What is said in the dressing room should remain there, but Griffiths starts moaning about how I conducted my team talk post-game. I refuse to relent; yes, we did win, but we didn’t create enough chances as we should against a lower league side. I tell him to get over himself but he carries on, saying he’s not sure he can work under a man who manages the way I do. We’ve only known each other a couple of months but we’re already nemeses.
We draw Tottenham at home in the next round so that’s probably the end of that campaign anyway.
As if there weren’t enough players on the sidelines, I find out Rose is out for up to six weeks. I’m tempted to drop Griffiths completely for Watford away after his bitchfest. But alas, I am not going risk having no pace up front against these lot. Sometimes you have to put points before principles.
Saint-Maximin scores after five minutes in the perfect start. But then we drop off and – argh! I let out a shriek. Jetro Willems, on 20 minutes, get injured. I tell my beautiful Dummett to come on in his place but remain conservative in his approach. Before half-time Watford equalise.
It’s all very dour, that’s until Miguel Almiron goes off injured. This is almost laughable now, beyond pain.
Christian Atsu comes on as I am not going to sit back. All-out attack in the final five minutes. A cross from Sean Longstaff. It misses the treacherous Griffiths, who I’ve been scowling at most the game, and lands to Atsu. Out of nowhere, he lands a close-range finish! At the death! Our first win in the league!
Almiron is only out for a few days but Willems for several months. On the injury front, we really are quite screwed. I figure there has to be something in the system we’re implementing, but it seems not. I drop our training intensity regardless.
I hold my breath throughout the international break. Thankfully, the players come back unharmed.
The next week’s training is attack-focused, but not high intensity by any measure. That doesn’t stop Isaac Hayden damaging his upper leg and thereby missing the upcoming home game against eighth-placed Aston Villa.
You would think I’m angry but in fact, I just think it’s quite funny the cocky southerner, who only two days prior had complained about the training load being too light, has now done his leg in. “Deary me, Isaac. I hope the irony is not lost on you,” I tell him.
Speaking to the press, Les Ferdinand warns of Mbwana Samatta, Aston Villa’s new signing who’s got four in four. Thanks, Les, but I think I can manage scouting my opposition. They play quite centrally, so I go for the same formation against them, but with Sean Longstaff in the holding position.
In the first half, my supposedly trusty Dummett concedes a penalty and Samatta converts.
In the second, Shelvey gets a second yellow and is sent off.
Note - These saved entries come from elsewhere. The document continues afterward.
(* ===== verification/Json.v ===== *)
(** Go's [encoding/json] for the values the controllers exchange through
    annotations: the syntax accepted by [Unmarshal], the compact text written by
    [Marshal] (with its HTML escapes), UTF-8 handling included.  The typed half of
    the package (struct fields, [omitempty]) is in the files that use it.

    [parse_value] has fuel, since it recurses through nested brackets; [parse_fuel_enough]
    shows that the fuel [Unmarshal] gives it never runs out. *)

From S2P Require Import Prelude GoStrings.
From Stdlib Require Import Ascii.

#[warnings="-register-all"]
Inductive json : Type :=
  | JNull
  | JBool (b : bool)
  | JNum (raw : string)
  | JStr (s : string)
  | JArr (vs : list json)
  | JObj (ms : list (string * json)).

(** ** UTF-8 *)

Definition code (c : ascii) : Z := Z.of_nat (nat_of_ascii c).
Definition chr (n : Z) : ascii := ascii_of_nat (Z.to_nat n).
Definition in_rng (lo hi : Z) (c : ascii) : bool := bool_decide (lo ≤ code c ≤ hi)%Z.
Definition cont (c : ascii) : bool := in_rng 0x80 0xBF c.

(** [utf8.DecodeRuneInString]: the width of a well-formed multi-byte sequence at the
    head of [String c s]; 1 when there is none. *)
Definition rune_width (c : ascii) (s : string) : nat :=
  match s with
  | String c1 s1 =>
      if in_rng 0xC2 0xDF c then (if cont c1 then 2 else 1)
      else match s1 with
      | String c2 s2 =>
          if in_rng 0xE0 0xEF c then
            (if cont c2 &&
                (if in_rng 0xE0 0xE0 c then in_rng 0xA0 0xBF c1
                 else if in_rng 0xED 0xED c then in_rng 0x80 0x9F c1 else cont c1)
             then 3 else 1)
          else match s2 with
          | String c3 _ =>
              if in_rng 0xF0 0xF4 c then
                (if cont c2 && cont c3 &&
                    (if in_rng 0xF0 0xF0 c then in_rng 0x90 0xBF c1
                     else if in_rng 0xF4 0xF4 c then in_rng 0x80 0x8F c1 else cont c1)
                 then 4 else 1)
              else 1
          | "" => 1
          end
      | "" => 1
      end
  | "" => 1
  end.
I put Federico Fernandez on at left-back as Dummett is misplacing passes now. I tell them to remain deep, while the rest go and get an equaliser. The uber-defensive backline might have worked but Fernandez gets injured after five minutes of playing, not too long after Villa get a second.
That’s it: Route Three, 3-4-2. Please get something. Do something. Something happens. Atsu comes on. He goes on a wild run. Past one, now two. Then he shoots straight at the keeper. Was that even a shot? It went so slow it looked like a pass.
It’s a 2-0 home defeat to newly-promoted Aston Villa. They had 23 shots, 12 on target. I am not going to tell you how many we got.
Down to 17th. An array of injuries, some of the players hate me; the rest don’t even respect me. I know what you’re thinking – but no, I am not going to be defeatist. It’s back to the drawing board and, with some luck, we could see a revival.
We’ll need it. Our next four games include Manchester City, Liverpool and Spurs.